[Data entries]
Definition analyze (size : nat) (tile : list Z) (w h : Z) : hextile_tile :=
  let color := znth 0 tile 0 in
  let i := count_while (Z.to_nat (w * h - 1)) (fun i => znth 0 tile i =? color) 1 in
  if i =? w * h then MkTile 0 0 color 0 [] else
  let y := i / w in
  let '(subs, pal) :=
    if y >? 0 then ([(color, coords 0 0 w (Z.land (y - 1) 0x0F + 1))], (pal_insert color 1 new_palette).2) else ([], new_palette) in
  match analyze_rows (Z.to_nat (h - y)) size w h tile y (replicate 256 0) subs pal with
  | None => MkTile hextileRaw 0 0 0 []
  | Some (subs, pal) =>
      let numSubrects := len subs - getCount pal 0 in
      if pal_size pal =? 2
      then MkTile hextileAnySubrects (1 + 2 * numSubrects) (getColour pal 0) (getColour pal 1) subs
      else MkTile (Z.lor hextileAnySubrects hextileSubrectsColoured) (1 + (2 + Z.of_nat size) * numSubrects) (getColour pal 0) 0 subs
  end.

(** [encode(dst)] *)
Definition tile_encode (size : nat) (t : hextile_tile) : list Z :=
  let subs := filter (fun s => s.1 <> m_background t) (m_subs t) in
  u8 (len subs) ::
  concat (map (fun s => (if has_flag (m_flags t) hextileSubrectsColoured then opaque size s.1 else []) ++ s.2) subs).

(** A tile of [hextileEncodeBetter]. *)
Definition hextileEncodeBetter (size : nat) (st : hex_state) (w h : Z) (image : list Z) : hex_state * list Z :=
  let '(oldBg, oldFg) := st in
  let tile := analyze size image w h in
  let tileType := m_flags tile in
  let encodedLen := m_size tile in
  if has_flag tileType hextileRaw || (encodedLen >=? w * h * Z.of_nat size) then ((None, None), write_raw_tile size image) else
  let bg := m_background tile in
  let tileType := specify hextileBgSpecified oldBg bg tileType in
  if has_flag tileType hextileAnySubrects then
    let '(tileType, fg, oldFg) :=
      if has_flag tileType hextileSubrectsColoured then (tileType, 0, None)
      else (specify hextileFgSpecified oldFg (m_foreground tile) tileType, m_foreground tile, Some (m_foreground tile)) in
    ((Some bg, oldFg), write_tile size tileType bg fg (tile_encode size tile))
  else ((Some bg, oldFg), write_tile size tileType bg 0 []).

(** ** The encoder *)

Definition hextile_writeRect (improvedHextile : bool) (size : nat) (pb : pixbuf) : res (list Z) :=
  '(_, bs) ← encode_tiles (if improvedHextile then hextileEncodeBetter size else hextileEncode size) pb (tiles 16 (getRect pb)) (None, None);
  mret bs.

Definition hextile_writeSolidRect (size : nat) (width height colour : Z) : list Z :=
  let tiles := (width + 15) / 16 * ((height + 15) / 16) in
  writeU8 hextileBgSpecified ++ opaque size colour ++ concat (replicate (Z.to_nat (tiles - 1)) (writeU8 0)).

(** ** The decoder *)

(** [bg], [fg] and [buf] of [hextileDecode]. *)
Record hex_dec := MkDec { d_bg : Z; d_fg : Z; d_buf : list Z }.
Definition new_hex_dec : hex_dec := MkDec 0 0 (replicate 256 0).

(** The subrectangles of a tile, painted in [buf]. *)
Fixpoint hex_subrects (n : nat) (size : nat) (tileType w : Z) (fg : Z) (buf : list Z) : SE (list Z * pixbuf) (Z * list Z) :=
  match n with
  | O => mret (fg, buf)
  | S n =>
      fg ← (if has_flag tileType hextileSubrectsColoured then mem_readPixel size else mret fg);
      xy ← mem_readU8;
      wh ← mem_readU8;
      let x := Z.land (Z.shiftr xy 4) 15 in
      let y := Z.land xy 15 in
      let sw := Z.land (Z.shiftr wh 4) 15 + 1 in
      let sh := Z.land wh 15 + 1 in
      if (x + sw >? 16) || (y + sh >? 16) then st_throw (protocol_error "Invalid Hextile coordinates") else
      hex_subrects n size tileType w fg (put_rows (replicate (Z.to_nat sh) (replicate (Z.to_nat sw) fg)) (y * w + x) w buf)
  end.

(** A tile of [hextileDecode]. *)
Definition hex_decode_tile (size : nat) (d : hex_dec) (t : Rect) : SE (list Z * pixbuf) hex_dec :=
  tileType ← mem_readU8;
  if has_flag tileType hextileRaw then
    pixels ← mem_readPixels size (Z.to_nat (area t));
    let buf := copy_to 0 pixels (d_buf d) in
    on_pb (imageRect t buf 0);;
    mret (MkDec (d_bg d) (d_fg d) buf)
  else
    bg ← (if has_flag tileType hextileBgSpecified then mem_readPixel size else mret (d_bg d));
    let buf := copy_to 0 (replicate (Z.to_nat (area t)) bg) (d_buf d) in
    fg ← (if has_flag tileType hextileFgSpecified then mem_readPixel size else mret (d_fg d));
    '(fg, buf) ← (if has_flag tileType hextileAnySubrects then
                    nSubrects ← mem_readU8;
                    hex_subrects (Z.to_nat nSubrects) size tileType (width t) fg buf
                  else mret (fg, buf));
    on_pb (imageRect t buf 0);;
    mret (MkDec bg fg buf).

■ What is needed:
Output the line containing "(if has_flag tileType hextileAnySubrects then" and all lines after it to the end of the records, exactly as given.

■ Answer space:
    '(fg, buf) ← (if has_flag tileType hextileAnySubrects then
                    nSubrects ← mem_readU8;
                    hex_subrects (Z.to_nat nSubrects) size tileType (width t) fg buf
                  else mret (fg, buf));
    on_pb (imageRect t buf 0);;
    mret (MkDec bg fg buf).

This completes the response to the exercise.